Records:
(* ===== verification/AppMain.v ===== *)
(** * supervisor.py: [App] and [main]

    The daemon's process: it is built, started service by service, serves
    requests until a signal interrupts it, and is shut down.  The SIGTERM
    handler raises [KeyboardInterrupt] wherever the main thread is; [sig n] says
    whether a signal arrives at the [n]-th of the points of [main] at which the
    model looks: before each service of [App.start] (0 to 5), after the last
    (6), inside the [try] before the server has begun (7), and before each step
    of [App.shutdown] (8 to 14).  The signal that ends the serving is always
    there.  The parsed command line is an argument. *)
From Stdlib Require Import ZArith Lia Bool String.
From stdpp Require Import base tactics list sets strings.
From S2P Require Import Prelude PyStr FloatModels Json Cards Schema StatsClient LearnedPrior Decision Signals Policy FlightLog ConnMonitor Config ConfigBuild Radio Graph Pixelpilot Beamforming Api.
Open Scope Z_scope.

(** socketserver's server: made; or out of [serve_forever], with the event set
    that [shutdown] waits for. *)
Inductive http_server := Made | Served.

Inductive exc := Raised (e : pyerr) | KeyboardInterrupt.

Record args (F : Type) := mkArgs { a_config : string; a_file : option (res (json F)); a_dump : bool }.
Arguments mkArgs {F}.
Arguments a_config {F} _.
Arguments a_file {F} _.
Arguments a_dump {F} _.

Record App (F : Type) := mkApp { app : daemon F; app_links : links (F := F); app_monitor : bool; app_armer : bool; app_http : http_server }.
Arguments mkApp {F}.
Arguments app {F} _.
Arguments app_links {F} _.
Arguments app_monitor {F} _.
Arguments app_armer {F} _.
Arguments app_http {F} _.
#[export] Instance eta_App F : Settable (App F) := fun a => mkApp (app a) (app_links a) (app_monitor a) (app_armer a) (app_http a).

(** How the process ends: by itself, by an exception nobody catches, or not at
    all. *)
Inductive ending := Exits | Escapes (e : exc) | Hangs.

Section Main.
Context {F : Type} {PF : PyFloat F} (env : environment F).
Implicit Types (a : App F).

Definition step : Type := App F -> App F * option pyerr.

(** An operation of the daemon's part. *)
Definition on_daemon (m : M F unit) : step := fun a =>
  let '(w, r) := m (app a) in (a <| app := w |>, match r with Ok _ => None | Err e => Some e end).

(** [if effective().get(block, {}).get("enabled", default): start()]. *)
Definition start_if (block : string) (dflt : json F) (start : M F unit) : M F unit :=
  let! w := get in
  let! on := lift (enabled_of (get_or block (JDict []) (effective (store w))) dflt) in
  if on then start else ret tt.

Definition start_steps : list step :=
  [on_daemon (runner_start env);
   fun a => (a <| app_monitor := cm_enabled (ln_monitor (app_links a)) |>, None);
   fun a => (a <| app_armer := true |>, None);
   on_daemon (start_if "pixelpilot" (JBool true) (pp_start env));
   on_daemon (start_if "idrForward" (JBool true) idr_start);
   on_daemon (start_if "dynamicLink" JNull dl_start)].

(** [App.shutdown] after the server's: monitor, armer, controller, display,
    relay, engine. *)
Definition stop_steps : list step :=
  [fun a => (a <| app_monitor := false |>, None);
   fun a => (a <| app_armer := false |>, None);
   on_daemon dl_stop;
   on_daemon pp_stop;
   on_daemon idr_stop;
   on_daemon (modify (fun w => w <| runner := EngineDown |> <| tuned := None |>))].

(** The steps in turn, until one raises or a signal arrives before one. *)
Fixpoint run_steps (sig : nat -> bool) (n : nat) (l : list step) a : App F * option exc :=
  match l with
  | [] => (a, None)
  | s :: l =>
      if sig n then (a, Some KeyboardInterrupt)
      else let '(a', e) := s a in
           match e with Some e => (a', Some (Raised e)) | None => run_steps sig (S n) l a' end
  end.

(** [App.shutdown]: the server's [shutdown] waits for the end of a
    [serve_forever] that may never have begun. *)
Definition shutdown (sig : nat -> bool) a : App F * ending :=
  if sig 8%nat then (a, Escapes KeyboardInterrupt)
  else match app_http a with
       | Served => let '(a', e) := run_steps sig 9 stop_steps a in (a', match e with None => Exits | Some e => Escapes e end)
       | Made => (a, Hangs)
       end.

(** [serve_forever]: the requests that came, and its end by the signal. *)
Definition serve_forever (rs : list (request F)) a : App F :=
  a <| app ::= (fun w => serve env w rs) |> <| app_http := Served |>.

(** [app.start()], the line to stderr, and the [try]. *)
Definition run_app (sig : nat -> bool) (rs : list (request F)) a : App F * ending :=
  match run_steps sig 0 start_steps a with
  | (a1, Some e) => (a1, Escapes e)
  | (a1, None) =>
      if sig 6%nat then (a1, Escapes KeyboardInterrupt)
      else shutdown sig (if sig 7%nat then a1 else serve_forever rs a1)
  end.

(** [build_app] with everything it makes. *)
Definition build (g : args F) : res (App F) :=
  let* w := build_app env (a_config g) (a_file g) in
  let* ln := build_links env (effective (store w)) in
  Ok (mkApp w ln false false Made).

(** What the process did: printed the defaults, failed to build, or ran. *)
Inductive outcome := Dumped (cfg : list (string * json F)) | NotBuilt (e : pyerr) | Ran (a : App F) (how : ending).

Definition main (sig : nat -> bool) (rs : list (request F)) (g : args F) : outcome :=
  if a_dump g then Dumped default_config
  else match build g with
       | Err e => NotBuilt e
       | Ok a => let '(a', how) := run_app sig rs a in Ran a' how
       end.
End Main.
Arguments step F : clear implicits.
Arguments outcome F : clear implicits.

(* ------------------------------------------------------------------ *)
(** ** The end of the process *)

Section Ends.
Context {F : Type} {PF : PyFloat F} (env : environment F).
Implicit Types (a : App F).

Definition no_signal : nat -> bool := fun _ => false.

Record stopped a : Prop := {
  st_engine : runner (app a) = EngineDown; st_controller : dl_running (app a) = false; st_display : pp_running (app a) = false;
  st_relay : idr_running (app a) = false; st_monitor : app_monitor a = false; st_armer : app_armer a = false; st_http : app_http a = Served }.

(** Left alone, the start is the daemon's [app_start] of [Api], with the
    monitor and the armer besides. *)
Definition start_result (e : option exc) : res unit := match e with Some (Raised e) => Err e | _ => Ok tt end.

Lemma start_is_app_start a : let '(a1, e) := run_steps no_signal 0 (start_steps env) a in app_start env (app a) = (app a1, start_result e).
Proof.
  cbn [start_steps run_steps no_signal]. unfold on_daemon, app_start, start_if, pp_start, idr_start, dl_start, modify, bind, get, lift, ret. cbn.
  destruct (enabled_of (get_or "pixelpilot" _ _) _) as [[]|e]; cbn; [destruct (e_popen env _ _); cbn; [done|]| |done].
  all: destruct (enabled_of (get_or "idrForward" _ _) _) as [[]|e]; cbn; [| |done].
  all: by destruct (enabled_of (get_or "dynamicLink" _ _) _) as [[]|e].
Qed.

(** Steps that succeed undisturbed: with signals they do the same, or the first
    signal interrupts them. *)
Lemma steps_interrupted sig n l a a1 :
  run_steps no_signal n l a = (a1, None) ->
  (run_steps sig n l a = (a1, None) /\ forall i, (i < length l)%nat -> sig (n + i)%nat = false) \/
  (exists i a2, (i < length l)%nat /\ sig (n + i)%nat = true /\ run_steps sig n l a = (a2, Some KeyboardInterrupt)).
Proof.
  revert n a. induction l as [|s l IH]; intros n a H; cbn in *; [left; split; [done|lia]|].
  destruct (sig n) eqn:Es; [right; exists 0%nat, a; rewrite Nat.add_0_r; split_and!; [lia|done..]|].
  destruct (s a) as [a' [e|]]; [done|]. destruct (IH (S n) a' H) as [[E Hq]|(i & a2 & Hi & Hs & E)].
  - left. split; [done|]. intros [|i] Hi; [by rewrite Nat.add_0_r|]. rewrite <- (Hq i) by lia. f_equal. lia.
  - right. exists (S i), a2. split; [lia|]. split; [|done]. rewrite <- Hs. f_equal. lia.
Qed.

(** The stops do not raise and leave the store. *)
Lemma stops_done a : app_http a = Served ->
  exists a', run_steps no_signal 9 stop_steps a = (a', None) /\ stopped a' /\ store (app a') = store (app a).
Proof. intros H. eexists. split; [done|]. split; [by split|done]. Qed.

Lemma steps_keep sig n l a : Forall (fun s : step F => forall a, app_http (s a).1 = app_http a) l -> app_http (run_steps sig n l a).1 = app_http a.
Proof.
  intros Hl. revert n a. induction Hl as [|s l Hs Hl IH]; intros n a; [done|]. cbn. destruct (sig n); [done|].
  specialize (Hs a). destruct (s a) as [a' [e|]]; cbn in *; [done|]. by rewrite IH.
Qed.

Lemma on_daemon_http (m : M F unit) a : app_http (on_daemon m a).1 = app_http a.
Proof. unfold on_daemon. by destruct (m (app a)). Qed.

Lemma start_keeps_http a a1 e : run_steps no_signal 0 (start_steps env) a = (a1, e) -> app_http a1 = app_http a.
Proof.
  intros H. change a1 with (a1, e).1. rewrite <- H. apply steps_keep. unfold start_steps.
  repeat (apply Forall_cons; split; [intros a0|]); try constructor; try done; apply on_daemon_http.
Qed.

(** A signal at point [k] lets an exception escape. *)
Ltac escaped k :=
  eexists _, _; split; [done|]; split_and!; try done; (split; [done|]); intros H; exfalso;
  [specialize (H k ltac:(lia))|destruct H as [H7 H]; destruct (decide (k <= 8)%nat); [specialize (H k ltac:(lia) ltac:(lia))|]]; first [congruence | lia].

(** C39: A daemon that starts when left alone: wherever in main further
    signals arrive besides the one that ends the serving, it exits by itself
    exactly if there are none, and then with every service stopped and the
    configuration as the requests left it; and it hangs, everything still
    running, exactly if the first comes inside the try before the server's
    loop has begun and none while shutdown is entered. *)
Theorem main_stops sig rs g a a1 :
  a_dump g = false -> build env g = Ok a -> run_steps no_signal 0 (start_steps env) a = (a1, None) ->
  exists a' how, main env sig rs g = Ran a' how /\
    (how = Exits <-> forall n, (n <= 14)%nat -> sig n = false) /\
    (how = Exits -> stopped a' /\ store (app a') = store (serve env (app a1) rs)) /\
    (how = Hangs <-> sig 7%nat = true /\ (forall n, (n <= 8)%nat -> n <> 7%nat -> sig n = false)) /\
    (how = Hangs -> a' = a1).
Proof.
  intros Hd Hb Hst. unfold main. rewrite Hd, Hb. unfold run_app.
  assert (Hmade : app_http a1 = Made).
  { rewrite (start_keeps_http _ _ _ Hst). unfold build in Hb. apply rbind_ok in Hb as (w & _ & (ln & _ & [= <-])%rbind_ok). done. }
  destruct (steps_interrupted sig 0 _ _ _ Hst) as [[-> Hq]|(i & a2 & Hi & Hs & ->)]; [|cbn in Hi, Hs; by escaped i].
  cbn [length start_steps] in Hq.
  destruct (sig 6%nat) eqn:E6; [by escaped 6%nat|]. unfold shutdown. destruct (sig 8%nat) eqn:E8; [by escaped 8%nat|].
  assert (H08 : forall n, (n <= 8)%nat -> n <> 7%nat -> sig n = false).
  { intros n Hn Hn7. destruct (decide (n < 6)%nat) as [Hl|]; [by apply (Hq n)|]. assert (n = 6%nat \/ n = 8%nat) as [->| ->] by lia; done. }
  destruct (sig 7%nat) eqn:E7.
  { rewrite Hmade. eexists _, _. split; [done|]. split_and!; try done; split; try done.
    intros H. specialize (H 7%nat ltac:(lia)). congruence. }
  change (app_http (serve_forever env rs a1)) with Served. cbv iota.
  destruct (stops_done (serve_forever env rs a1) eq_refl) as (a3 & Hr & Hsp & Hse).
  destruct (steps_interrupted sig 9 _ _ _ Hr) as [[-> Hq9]|(i & a2 & Hi & Hs & ->)]; [|cbn in Hi; by escaped (9 + i)%nat].
  eexists _, _. split; [done|]. split_and!; try done; split; try done; [|by intros [? _]].
  intros _ n Hn. destruct (decide (n = 7%nat)) as [->|]; [done|]. destruct (decide (n <= 8)%nat); [by apply H08|].
  replace n with (9 + (n - 9))%nat by lia. apply Hq9. cbn. lia.
Qed.
End Ends.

Problem description: Every line above from the line with "whether a signal" to the line with "an argument. *)", both included, must be reproduced exactly, and no other line may appear.

Expected output:
    whether a signal arrives at the [n]-th of the points of [main] at which the
    model looks: before each service of [App.start] (0 to 5), after the last
    (6), inside the [try] before the server has begun (7), and before each step
    of [App.shutdown] (8 to 14).  The signal that ends the serving is always
    there.  The parsed command line is an argument. *)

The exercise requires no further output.